The Monday Market Minute

  • Global stocks retreat on growth concerns as bond markets continue to suggest near-term recession in the world's biggest economy and manufacturing data hits multi-year lows.
  • U.S. Treasury curve remains inverted between 3-month bills and 10-year notes after tipping for the first time since 2007 last week, although Chicago Fed President Evans plays down the implications for near-term recession.
  • US equity sentiment gets a modest boost from Muller report conclusions, which suggest there was no Russian collusion with the Trump campaign during the 2016 election, even as many questions regarding the probe remain unanswered..
  • U.K. Prime Minister Theresa May is under intense pressure to resign following another weekend of protests in central London and infighting among her cabinet members ver the fate of her twice-defeated Brexit deal.
  • Global oil prices slide amid growth concerns, although OPEC+ production cuts add support to prices that remain near four-month highs.
  • U.S. equity futures suggest a weaker open on Wall Street, with investors focused on Apple's key launch even in Cupertino, California later in the session.

Market Snapshot

Global fell heavily across the board Monday as investors extended equity market declines following last week's sharp-selloff amid concerns over the strength of the world economy and the first inversion of the U.s. Treasury yield curve in more than a decade.

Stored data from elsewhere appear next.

Lemma contains_append tok s t :
  Str.contains tok s = true -> Str.contains tok (s +:+ t) = true.
Proof.
  induction s as [|c s IH]; cbn [Str.contains]; rewrite orb_true_iff.
  - intros [H|H]; [|discriminate].
    destruct tok; [|discriminate H].
    change (EmptyString +:+ t) with t. destruct t; reflexivity.
  - intros [H|H]; rewrite append_cons; cbn [Str.contains].
    + change (String c (s +:+ t)) with (String c s +:+ t).
      rewrite (prefix_append _ _ t H). reflexivity.
    + rewrite (IH H). apply orb_true_r.
Qed.

(** Below a non-empty path the string of a longer path extends its own. *)
Lemma path_str_extend p q :
  p <> [] -> exists suf, path_str (p ++ q) = path_str p +:+ suf.
Proof.
  intros Hp. destruct p as [|a rest]; [congruence|].
  destruct q as [|b q]; [rewrite app_nil_r; exists EmptyString;
                         rewrite append_empty_r; reflexivity|].
  change (path_str ((a :: rest) ++ b :: q))
    with (if is_anchor a then a +:+ Str.join "/" (rest ++ b :: q)
          else Str.join "/" ((a :: rest) ++ b :: q)).
  change (path_str (a :: rest))
    with (if is_anchor a then a +:+ Str.join "/" rest
          else Str.join "/" (a :: rest)).
  destruct (is_anchor a).
  - destruct rest as [|r rest].
    + exists (Str.join "/" (b :: q)).
      change (Str.join "/" []) with EmptyString.
      rewrite append_empty_r. reflexivity.
    + rewrite (join_app "/" (r :: rest) (b :: q)) by discriminate.
      exists ("/" +:+ Str.join "/" (b :: q)).
      rewrite append_assoc. reflexivity.
  - rewrite (join_app "/" (a :: rest) (b :: q)) by discriminate.
    exists ("/" +:+ Str.join "/" (b :: q)). reflexivity.
Qed.

(** X6.  The directory tokens are searched in the whole path string, the
    prefix included: when the path of the prefix itself contains a denied
    token, every candidate is filtered out and detection returns nothing,
    whatever the prefix holds. *)
Theorem X6_autodetect_prefix_with_token_finds_nothing prefix t tok :
  In tok skip_dir_tokens ->
  Str.contains tok (path_str prefix) = true ->
  _autodetect_exe prefix t = Ok EmptyString.
Proof.
  intros Htok Hc. unfold _autodetect_exe. apply select_exe_none.
  destruct (kept (candidates_of prefix t)) as [|p ps] eqn:Hk; [reflexivity|].
  assert (Hin : In p (kept (candidates_of prefix t)))
    by (rewrite Hk; left; reflexivity).
  apply In_kept in Hin as (Hcand & _ & Hdir).
  destruct (candidates_below_drive _ _ _ Hcand) as (root & rel & _ & _ & ->).
  assert (Hne : prefix <> []).
  { intros ->. simpl in Htok.
    destruct Htok as [<-|[<-|[<-|[<-|[]]]]]; vm_compute in Hc; discriminate Hc. }
  unfold path_div in Hdir. rewrite <- app_assoc in Hdir.
  destruct (path_str_extend prefix (["drive_c"] ++ root :: rel) Hne) as [suf Hsuf].
  unfold denied_dir in Hdir. rewrite Hsuf in Hdir.
  apply not_true_iff_false in Hdir. destruct Hdir.
  apply existsb_exists. exists tok. split; [exact Htok|].
  apply contains_append, Hc.
Qed.

Lemma X6_autodetect_prefix_with_token_finds_nothing_witness :
  _autodetect_exe SampleTree2.shared_prefix SampleTree.installed = Ok EmptyString.
Proof.
  apply (X6_autodetect_prefix_with_token_finds_nothing
           SampleTree2.shared_prefix SampleTree.installed "Common Files").
  - simpl. tauto.
  - reflexivity.
Defined.

(** ** Installer resolution and the install flow *)

Lemma lex_ltb_irrefl a : Str.lex_ltb a a = false.
Proof.
  induction a as [|x a IH]; [reflexivity|].
  simpl. rewrite N.ltb_irrefl, N.eqb_refl, IH. reflexivity.
Qed.

Lemma lex_ltb_asym a b : Str.lex_ltb a b = true -> Str.lex_ltb b a = false.
Proof.
  revert b. induction a as [|x a IH]; intros [|y b]; simpl; try congruence.
  rewrite orb_true_iff, andb_true_iff, orb_false_iff, andb_false_iff.
  rewrite N.ltb_lt, N.eqb_eq, N.ltb_ge, N.eqb_neq.
  intros [Hlt|[-> Hab]].
  - split; [lia | left; lia].
  - split; [lia | right; apply IH, Hab].
Qed.

Lemma lex_le_trans a b c :
  Str.lex_ltb b a = false -> Str.lex_ltb c b = false -> Str.lex_ltb c a = false.
Proof.
  revert b c. induction a as [|x a IH]; intros [|y b] [|z c]; simpl;
    try congruence.
  rewrite !orb_false_iff, !andb_false_iff.
  rewrite !N.ltb_ge, !N.eqb_neq.
  intros [Hyx Hba] [Hzy Hcb]. split; [lia|].
  destruct (N.eq_dec z x) as [->|Hne]; [|left; exact Hne].
  assert (y = x) as -> by lia.
  right. apply (IH b c).
  - destruct Hba as [Hba|Hba]; [congruence | exact Hba].
  - destruct Hcb as [Hcb|Hcb]; [congruence | exact Hcb].
Qed.

Lemma str_ltb_irrefl a : Str.ltb a a = false.
Proof. apply lex_ltb_irrefl. Qed.

Lemma str_ltb_asym a b : Str.ltb a b = true -> Str.ltb b a = false.
Proof. apply lex_ltb_asym. Qed.

Lemma str_le_trans a b c :
  Str.ltb b a = false -> Str.ltb c b = false -> Str.ltb c a = false.
Proof. apply lex_le_trans. Qed.

(** X7.  Installer resolution expands the user directory first.  A path
    with a glob character stands for the least of its matches in the order
    of strings (code point by code point: no match is smaller), and for an
    error naming the pattern when nothing matches; a
    path without one stands for itself.  The answer is the canonical form of
    that path and exists on the host, or the resolution fails naming the
    missing file. *)
Theorem X7_resolve_installer_least_match h o installer_path :
  let raw := expanduser o installer_path in
  if has_glob raw then
    match glob_glob o raw with
    | [] => _resolve_installer_path h o installer_path
            = Raise (RuntimeError ("No installer matched pattern: " +:+ raw))
    | _ :: _ =>
        exists m,
          In m (glob_glob o raw)
          /\ Forall (fun m' => Str.ltb m' m = false) (glob_glob o raw)
          /\ _resolve_installer_path h o installer_path = checked_installer h o m
    end
  else _resolve_installer_path h o installer_path = checked_installer h o raw.
Proof.
  intros raw. unfold _resolve_installer_path, checked_installer. fold raw.
  fold (has_glob raw). destruct (has_glob raw).
  - destruct (glob_glob o raw) as [|g gs] eqn:Hg; [reflexivity|].
    destruct (sorted Str.ltb id (g :: gs)) as [|m rest] eqn:Hs.
    + assert (Hnil : head (sorted Str.ltb id (g :: gs)) = None)
        by (rewrite Hs; reflexivity).
      apply sorted_head_nil in Hnil. discriminate Hnil.
    + assert (Hhead : head (sorted Str.ltb id (g :: gs)) = Some m)
        by (rewrite Hs; reflexivity).
      destruct (sorted_head_min Str.ltb id str_ltb_irrefl str_ltb_asym
                  str_le_trans _ _ Hhead) as [Hin Hmin].
      exists m. split; [exact Hin|]. split.
      * apply Forall_forall. intros m' Hm'%list_elem_of_In.
        exact (Hmin m' Hm').
      * destruct (path_exists h (realpath o m)); reflexivity.
  - destruct (path_exists h (realpath o raw)); reflexivity.
Qed.
(** * Terminal to-do list: the store, the entity codec, the group model and
    the selection model of [todo.py], embedded and verified.

    The program keeps a list of records in one JSON file shared by several
    sessions.  The embedding follows the source function by function:
    Python values and exceptions, the string methods the program calls,
    the file as a piece of explicit state, and the bodies of the key
    handlers of [main] as functions over the locals of its loop. *)

From Stdlib Require Import Ascii String ZArith List Lia Permutation Sorted.
From stdpp Require Import base gmap list strings pretty.

#[local] Arguments String.append !_ _ / : simpl nomatch.

(** ** Python exceptions and the result of a fallible computation *)

Module Py.

Inductive exn := KeyError | IndexError | AttributeError | TypeError.

Inductive res (A : Type) : Type :=
  | Ok (a : A)
  | Raise (e : exn).
Arguments Ok {A} a.
Arguments Raise {A} e.

#[global] Instance res_ret : MRet res := fun _ a => Ok a.
#[global] Instance res_bind : MBind res := fun _ _ f m =>
  match m with
  | Ok a => f a
  | Raise e => Raise e
  end.

(** [for x in l: f x], stopping at the first exception. *)
Fixpoint mapM_res {A B} (f : A -> res B) (l : list A) : res (list B) :=
  match l with
  | [] => Ok []
  | x :: l' => y ← f x; ys ← mapM_res f l'; Ok (y :: ys)
  end.

(** ** Strings

    A string is a sequence of code points below 256; the string methods
    below are Python's [str] methods on that range. *)

Definition code (c : ascii) : N := N_of_ascii c.

(** [str.isspace] on one character. *)
Definition isspace (c : ascii) : bool :=
  let n := code c in
  ((9 <=? n) && (n <=? 13) || (28 <=? n) && (n <=? 32)
   || (n =? 133) || (n =? 160))%N.

(** [str.lower] on one character: [A-Z] and the Latin-1 capitals. *)
Definition lower_char (c : ascii) : ascii :=
  let n := code c in
  if ((65 <=? n) && (n <=? 90)
      || (192 <=? n) && (n <=? 222) && negb (n =? 215))%N
  then ascii_of_N (n + 32) else c.

Fixpoint lower (s : string) : string :=
  match s with
  | EmptyString => EmptyString
  | String c s' => String (lower_char c) (lower s')
  end.

(** [s.startswith(p)] *)
Fixpoint startswith (s p : string) {struct p} : bool :=
  match p, s with
  | EmptyString, _ => true
  | String a p', String b s' => if ascii_dec a b then startswith s' p' else false
  | String _ _, EmptyString => false
  end.

(** [s[n:]] *)
Fixpoint slice_from (n : nat) (s : string) : string :=
  match n, s with
  | O, _ => s
  | S n', String _ s' => slice_from n' s'
  | S _, EmptyString => EmptyString
  end.

(** [s[:n]] *)
Fixpoint slice_to (n : nat) (s : string) : string :=
  match n, s with
  | O, _ => EmptyString
  | S n', String a s' => String a (slice_to n' s')
  | S _, EmptyString => EmptyString
  end.

(** [c in s] for a one-character [c]. *)
Fixpoint contains (c : ascii) (s : string) : bool :=
  match s with
  | EmptyString => false
  | String a s' => if ascii_dec a c then true else contains c s'
  end.

(** [s.split(c, 1)]: at most one split, at the first occurrence of [c]. *)
Fixpoint split1 (c : ascii) (s : string) : list string :=
  match s with
  | EmptyString => [EmptyString]
  | String a s' =>
      if ascii_dec a c then [EmptyString; s']
      else match split1 c s' with
           | h :: t => String a h :: t
           | [] => [String a EmptyString]
           end
  end.

(** [l[i]] *)
Definition index {A} (l : list A) (i : nat) : res A :=
  match nth_error l i with
  | Some x => Ok x
  | None => Raise IndexError
  end.

Fixpoint lstrip (s : string) : string :=
  match s with
  | EmptyString => EmptyString
  | String a s' => if isspace a then lstrip s' else s
  end.

Fixpoint rstrip (s : string) : string :=
  match s with
  | EmptyString => EmptyString
  | String a s' =>
      match rstrip s' with
      | EmptyString => if isspace a then EmptyString else String a EmptyString
      | r => String a r
      end
  end.

(** [s.strip()] *)
Definition strip (s : string) : string := rstrip (lstrip s).

(** Comparison of strings, code point by code point; a proper prefix is
    smaller. *)
Fixpoint str_compare (s1 s2 : string) : comparison :=
  match s1, s2 with
  | EmptyString, EmptyString => Eq
  | EmptyString, String _ _ => Lt
  | String _ _, EmptyString => Gt
  | String a s1', String b s2' =>
      match N.compare (code a) (code b) with
      | Eq => str_compare s1' s2'
      | o => o
      end
  end.

(** ** JSON scalars as Python values *)

Inductive value :=
  | VNone
  | VBool (b : bool)
  | VInt (z : Z)
  | VStr (s : string).

#[global] Instance value_eq_dec : EqDecision value.
Proof. solve_decision. Defined.

(** Truth value of an object, as [if x:] and [not x] use it. *)
Definition truthy (v : value) : bool :=
  match v with
  | VNone => false
  | VBool b => b
  | VInt z => negb (z =? 0)%Z
  | VStr s => negb (String.eqb s EmptyString)
  end.

Definition int_of_bool (b : bool) : Z := if b then 1%Z else 0%Z.

(** [a == b]; a boolean is equal to the integer it stands for. *)
Definition py_eq (a b : value) : bool :=
  match a, b with
  | VNone, VNone => true
  | VBool x, VBool y => Bool.eqb x y
  | VInt x, VInt y => (x =? y)%Z
  | VBool x, VInt y => (int_of_bool x =? y)%Z
  | VInt x, VBool y => (x =? int_of_bool y)%Z
  | VStr x, VStr y => String.eqb x y
  | _, _ => false
  end.

(** Truth value of a string and of a list. *)
Definition truthy_str (s : string) : bool := truthy (VStr s).
Definition truthy_list {A} (l : list A) : bool :=
  match l with [] => false | _ :: _ => true end.

(** [x in s] for a set or list of hashable values. *)
Definition py_in (x : value) (s : list value) : bool := existsb (py_eq x) s.

(** A JSON object. *)
Abbreviation dict := (gmap string value).

(** [d[k]] *)
Definition getitem (d : dict) (k : string) : res value :=
  match d !! k with
  | Some v => Ok v
  | None => Raise KeyError
  end.

(** [d.get(k)] and [d.get(k, default)] *)
Definition get (d : dict) (k : string) : value := default VNone (d !! k).
Definition get_default (d : dict) (k : string) (dflt : value) : value :=
  default dflt (d !! k).

(** [k in d] *)
Definition has_key (d : dict) (k : string) : bool := bool_decide (is_Some (d !! k)).

(** A method of [str] called on [v]: other objects do not have it. *)
Definition as_str (v : value) : res string :=
  match v with
  | VStr s => Ok s
  | _ => Raise AttributeError
  end.

End Py.
Import Py.
Lemma always_User_get_or_create (c : BillingCycle) (name number : string) :
  always (ledger_with c) (User_get_or_create name number).
Proof.
  intros w H. unfold User_get_or_create. by destruct (List.find _ _).
Qed.

Lemma always_ChargeCategory_get_or_create (c : BillingCycle) (cat text : string) :
  always (ledger_with c) (ChargeCategory_get_or_create cat text).
Proof.
  intros w H. unfold ChargeCategory_get_or_create. by destruct (List.find _ _).
Qed.

Lemma always_ChargeType_get_or_create (c : BillingCycle) (ty text : string)
    (cat : ChargeCategory) :
  always (ledger_with c) (ChargeType_get_or_create ty text cat).
Proof.
  intros w [[Hnd Hcycles] Hc]. unfold ChargeType_get_or_create.
  destruct (List.find _ _); [done|]. unfold ledger_with, ledger_ok. cbn.
  split_and!; [|done|done].
  rewrite fmap_app. apply NoDup_app. split_and!; [done| |apply NoDup_singleton].
  intros x Hx [=]%list_elem_of_singleton. subst x. by apply fresh_not_in in Hx.
Qed.

Lemma always_try_save (c : BillingCycle) (u : nat) (t : ChargeType) (a : Qc) :
  always (ledger_with c) (try_save u t c a).
Proof.
  intros w [[Hnd Hcycles] Hc]. unfold try_save, Charge_save.
  destruct (existsb _ _); [done|]. unfold ledger_with, ledger_ok. cbn.
  split_and!; [done| |done].
  intros r [Hr|Hr%list_elem_of_singleton]%elem_of_app; [by apply Hcycles|].
  subst r. by exists c.
Qed.

Ltac always_step :=
  first
    [ apply always_try_save
    | apply always_ChargeType_get_or_create
    | apply always_User_get_or_create
    | apply always_ChargeCategory_get_or_create
    | apply always_bind; [|intros ?]
    | apply always_ret
    | apply always_lift
    | apply always_raise
    | apply always_read_local
    | apply always_find_element
    | apply always_logger
    | apply always_for_each; intros ??
    | apply always_same_db; reflexivity
    | match goal with |- always _ (match ?x with _ => _ end) => destruct x end
    | match goal with |- always _ (if ?x then _ else _) => destruct x end ].

(** From the creation of the cycle's row on, whatever the page holds and
    wherever the method stops. *)
Lemma split_steps_in_order (self : AttBillSpliter) (b : browser) (c : BillingCycle) :
  always (ledger_with c)
    (uverse slugify self (utv_elems b) "utv" "U-verse TV"
       "No U-verse TV Charge Elements Found, skipped." c;;
     uverse slugify self (uvi_elems b) "uvi" "U-verse Internet"
       "No U-verse Internet Charge Elements Found, skipped." c;;
     '(cat, l) ← wireless_holder slugify self b c
                   {| offset := None; w_act_m_disc := None |};
     users ← regular_users slugify self b cat c l;
     wireless_total ← shares cat c l users;
     mret {| billing_cycle_ := c; wireless_charge_category := cat; locals_ := l;
             users_ := users; wireless_total_ := wireless_total |}).
Proof.
  unfold uverse, uverse_item, wireless_holder, holder_item, regular_users,
    regular_user, user_item, shares, share_item, save_to_db, user_total.
  repeat always_step.
Qed.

Yields on 3-month U.S. Treasury bills continued to trade higher than those on 10-year notes in overnight markets, keeping the yield curve in a so-called inverted position, a condition that has signaled nearly every U.S. recession for the past 60 years, according to Federal Reserve studies.

The bond market moves, which pulled Japan's Nikkei 225 3% lower in the Monday session for its biggest single-day decline in three months, were a reaction to data last week which showed U.S. manufacturing activity eased to the lowest level in nearly two years in March while a similar reading in Germany, Europe's biggest economy, slumped to the lowest level in more than six years as new orders tumbled to a 2012 trough.

Chicago Fed President Charles Evans, however, told an audience in Hong Kong Monday that the curve's sharp was more a reflection of "a secular decline in long-term interest rates" rather than signal of impending recession, a view that's shared amount a plurality of Wall Street analysts.

"Some of this is structural, having to do with lower trend growth, lower real interest rates," Evans said. "I think, in that environment, it's probably more natural that yield curves are somewhat flatter than they have been historically."

That said, U.S. equity futures were indicting a cautious start to trading on Wall Street Monday, with contracts tied to the Dow Jones Industrial Average suggesting a 92 point decline, extending Friday's 460 point slump, while those linked to the S&P 500 are guiding to a 9.9 point pullback for the broader benchmark.

U.S. stocks may get a boost today, as well, from last night's summary of Special Counsel Robert Muller's probe into Russian meddling in the 2016 Presidential election from Attorney General William Barr, who said that there was no evidence that President Donald Trump or his campaign "conspired or coordinated with the Russian government", adding that "while this report does not conclude that the President committed a crime, it also does not exonerate him."

Barr also said there was not enough evidence to pursue an obstruction of justice charge against the President, even though the Muller report only stated that such a conclusion was not possible to make, a decision many suggested would put the onus on Congress to demand such a formal accusation. 

While the Muller report appears to have eased near-term political tensions in the United States, Europe continues to remain mired in the slow-moving sludge of Britain's ongoing Brexit drama, which was highlighted by a weekend march of nearly 1.5 million people in central London demanding a second referendum and series of headlines in British newspapers calling for Prime Minister Theresa May's resignation. 

The pound was marked modestly higher against a weaker U.S. dollar in early European trading Monday,  while the euro slipped to 1.1312 ahead of a key reading of German business sentiment from the Ifo Institute later in the session.

Europe's Stoxx 600, the regional benchmark, slipped 0.6% in the opening minutes of trading in Frankfurt, led to the downside by household goods and basic resource stocks, while Britain's FTSE 100 fell 0.4 in London 

Global crude prices were also in retreat mode Monday, with trading paring bullish bets in the wake of concerning signals on economic growth and no signs on progress in U.S.-China trade talks, which continue this week in Beijing with the arrival of Treasury Secretary Steven Mnuchin and Trade Representative Robert Lighthizer.

Brent crude contracts for May delivery, the global benchmark for oil prices, were marked 32 cents lower from their Friday close in New York and changing hands at $66.71 per barrel in early European dealing while WTI contracts for the same month, which are more tightly linked to U.S. gasoline prices, were seen 40 cents lower at $58.64 per barrel.